◆ **What this task involves**
Lines below that hold the word "leaves" must be copied in full.

Material to process: Begin

(** What a callback with a usable time, or a failed one, makes Prisma
    write. *)
Lemma dated_data_accepted (cb : StatusCallback) :
  (cb_status cb <> "failed" -> exists seconds, timestamped cb seconds) ->
  data_accepted (status_updateData cb) = true.
Proof.
  intros Hdated. unfold status_updateData.
  destruct (bool_decide (cb_status cb = "failed")) eqn:Hf.
  - apply bool_decide_eq_true_1 in Hf. rewrite Hf. reflexivity.
  - apply bool_decide_eq_false_1 in Hf.
    destruct (Hdated Hf) as (seconds & Ht).
    rewrite (timestamped_date cb seconds Ht).
    repeat case_bool_decide; reflexivity.
Qed.

Lemma handleMessageStatus_run (w : World) (cb : StatusCallback) :
  next_call_succeeds w ->
  data_accepted (status_updateData cb) = true ->
  handleMessageStatus cb w
  = (Returns tt,
     mkWorld
       (set_messages
          (map (fun m => if addressed (cb_id cb) m
                         then apply_update (status_updateData cb) m else m))
          (store w))
       (tail (faults w)) (now w)).
Proof.
  intros Hnext Hdata. unfold handleMessageStatus, try_catch, message_updateMany.
  rewrite prisma_succeeds by assumption. rewrite Hdata. reflexivity.
Qed.

(** A callback whose data Prisma refuses is dropped: nothing is written,
    and the webhook carries on. *)
Lemma handleMessageStatus_refused (w : World) (cb : StatusCallback) :
  data_accepted (status_updateData cb) = false ->
  outcome (handleMessageStatus cb) w = Returns tt
  /\ after (handleMessageStatus cb) w = store w.
Proof.
  intros Hdata.
  unfold outcome, after, handleMessageStatus, try_catch, message_updateMany, prisma, ret.
  rewrite Hdata. destruct (faults w) as [|[] fs]; simpl; split; reflexivity.
Qed.

(** A delivered or read callback whose timestamp is not a number, or
    leads beyond the range of a [Date], is such a callback. *)
Lemma undated_callback_refused (cb : StatusCallback) :
  cb_status cb = "delivered" \/ cb_status cb = "read" ->
  callback_date cb = InvalidDate ->
  data_accepted (status_updateData cb) = false.
Proof.
  intros [Hs|Hs] Hdate; unfold status_updateData; rewrite Hs, Hdate; reflexivity.
Qed.

(** So a delivered or read callback whose timestamp is not a number, or
    lies more than 8.64e12 seconds from the epoch, writes nothing, under
    every schedule of database faults. *)
Lemma undated_callback_dropped (w : World) (cb : StatusCallback) :
  cb_status cb = "delivered" \/ cb_status cb = "read" ->
  cb_timestamp cb = None
  \/ (exists seconds, cb_timestamp cb = Some seconds
                      /\ 8640000000000 < Z.abs seconds) ->
  outcome (handleMessageStatus cb) w = Returns tt
  /\ after (handleMessageStatus cb) w = store w.
Proof.
  intros Hs Ht. apply handleMessageStatus_refused, undated_callback_refused;
    [exact Hs|].
  unfold callback_date, Date_of_number.
  destruct Ht as [-> | (seconds & -> & Hfar)]; [reflexivity|]. simpl.
  destruct (Z.abs (seconds * 1000) <=? 8640000000000000) eqn:Hle;
    [apply Z.leb_le in Hle; lia | reflexivity].
Qed.

Lemma reports_updateData (cb : StatusCallback) (s : MessageStatus.t) :
  reports cb s -> upd_status (status_updateData cb) = Some s.
Proof.
  unfold reports, status_updateData.
  intros [[Hc ->]|[[Hc ->]|[Hc ->]]]; rewrite Hc; reflexivity.
Qed.

Lemma messages_after_callback (w : World) (cb : StatusCallback) (i : nat) :
  next_call_succeeds w ->
  data_accepted (status_updateData cb) = true ->
  messages (after (handleMessageStatus cb) w) !! i
  = (fun m => if addressed (cb_id cb) m
              then apply_update (status_updateData cb) m else m)
      <$> messages (store w) !! i.
Proof.
  intros Hnext Hdata. unfold after. rewrite handleMessageStatus_run by assumption.
  simpl. apply list_lookup_fmap.
Qed.

(** C3, as the code has it: the webhook overwrites.  After a failed
    callback, or a delivered or read callback whose timestamp is a time
    from 1970 to the year 9999, every message carrying the callback's
    provider message id has the callback's status, whatever its status
    was before (FAILED and DELIVERED included); the other messages are as
    they were. *)
Theorem status_callback_overwrites
    (w : World) (cb : StatusCallback) (s : MessageStatus.t)
    (i : nat) (m : Message.t) :
  next_call_succeeds w ->
  reports cb s ->
  (cb_status cb <> "failed" -> exists seconds, timestamped cb seconds) ->
  messages (store w) !! i = Some m ->
  (Message.whatsappMessageId m = Some (cb_id cb) ->
     exists m', messages (after (handleMessageStatus cb) w) !! i = Some m'
                /\ Message.status m' = s)
  /\ (Message.whatsappMessageId m <> Some (cb_id cb) ->
     messages (after (handleMessageStatus cb) w) !! i = Some m).
Proof.
  intros Hnext Hrep Hdated Hm.
  rewrite messages_after_callback by (try assumption; apply dated_data_accepted, Hdated).
  rewrite Hm. simpl.
  unfold addressed. split; intros Hid.
  - rewrite bool_decide_eq_true_2 by assumption.
    eexists; split; [reflexivity|]. simpl.
    rewrite (reports_updateData cb s Hrep). reflexivity.
  - rewrite bool_decide_eq_false_2 by assumption. reflexivity.
Qed.

Lemma status_callback_overwrites_witness :
  let failed :=
    Scenario.run (handleMessageStatus (Scenario.callback "failed" 10)) Scenario.world in
  Message.status <$> messages (store failed) !! 0%nat = Some MessageStatus.FAILED
  /\ exists m',
       messages (after (handleMessageStatus (Scenario.callback "read" 20)) failed)
         !! 0%nat = Some m'
       /\ Message.status m' = MessageStatus.READ.
Proof.
  intros failed. split; [reflexivity|].
  destruct (messages (store failed) !! 0%nat) as [m|] eqn:Hm;
    [|vm_compute in Hm; discriminate].
  apply (status_callback_overwrites failed (Scenario.callback "read" 20)
           MessageStatus.READ 0 m); try assumption.
  - reflexivity.
  - right; left. split; reflexivity.
  - intros _. exists 20. split; [reflexivity | lia].
  - vm_compute in Hm. injection Hm as <-. reflexivity.
Defined.

(** C3 as stated fails both ways: a delivered callback after a failed one
    leaves the message DELIVERED, and a failed callback after a delivered
    one leaves it FAILED. *)
Lemma failed_and_delivered_overwrite_each_other :
  let failed :=
    Scenario.run (handleMessageStatus (Scenario.callback "failed" 10)) Scenario.world in
  let delivered :=
    Scenario.run (handleMessageStatus (Scenario.callback "delivered" 10)) Scenario.world in
  map Message.status (messages (store failed)) = [MessageStatus.FAILED]
  /\ map Message.status
       (messages (after (handleMessageStatus (Scenario.callback "delivered" 20)) failed))
     = [MessageStatus.DELIVERED]
  /\ map Message.status (messages (store delivered)) = [MessageStatus.DELIVERED]
  /\ map Message.status
       (messages (after (handleMessageStatus (Scenario.callback "failed" 20)) delivered))
     = [MessageStatus.FAILED].
Proof. repeat split; vm_compute; reflexivity. Qed.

Material to process: End

◆ **Answer for this exercise**
    leaves the message DELIVERED, and a failed callback after a delivered
    one leaves it FAILED. *)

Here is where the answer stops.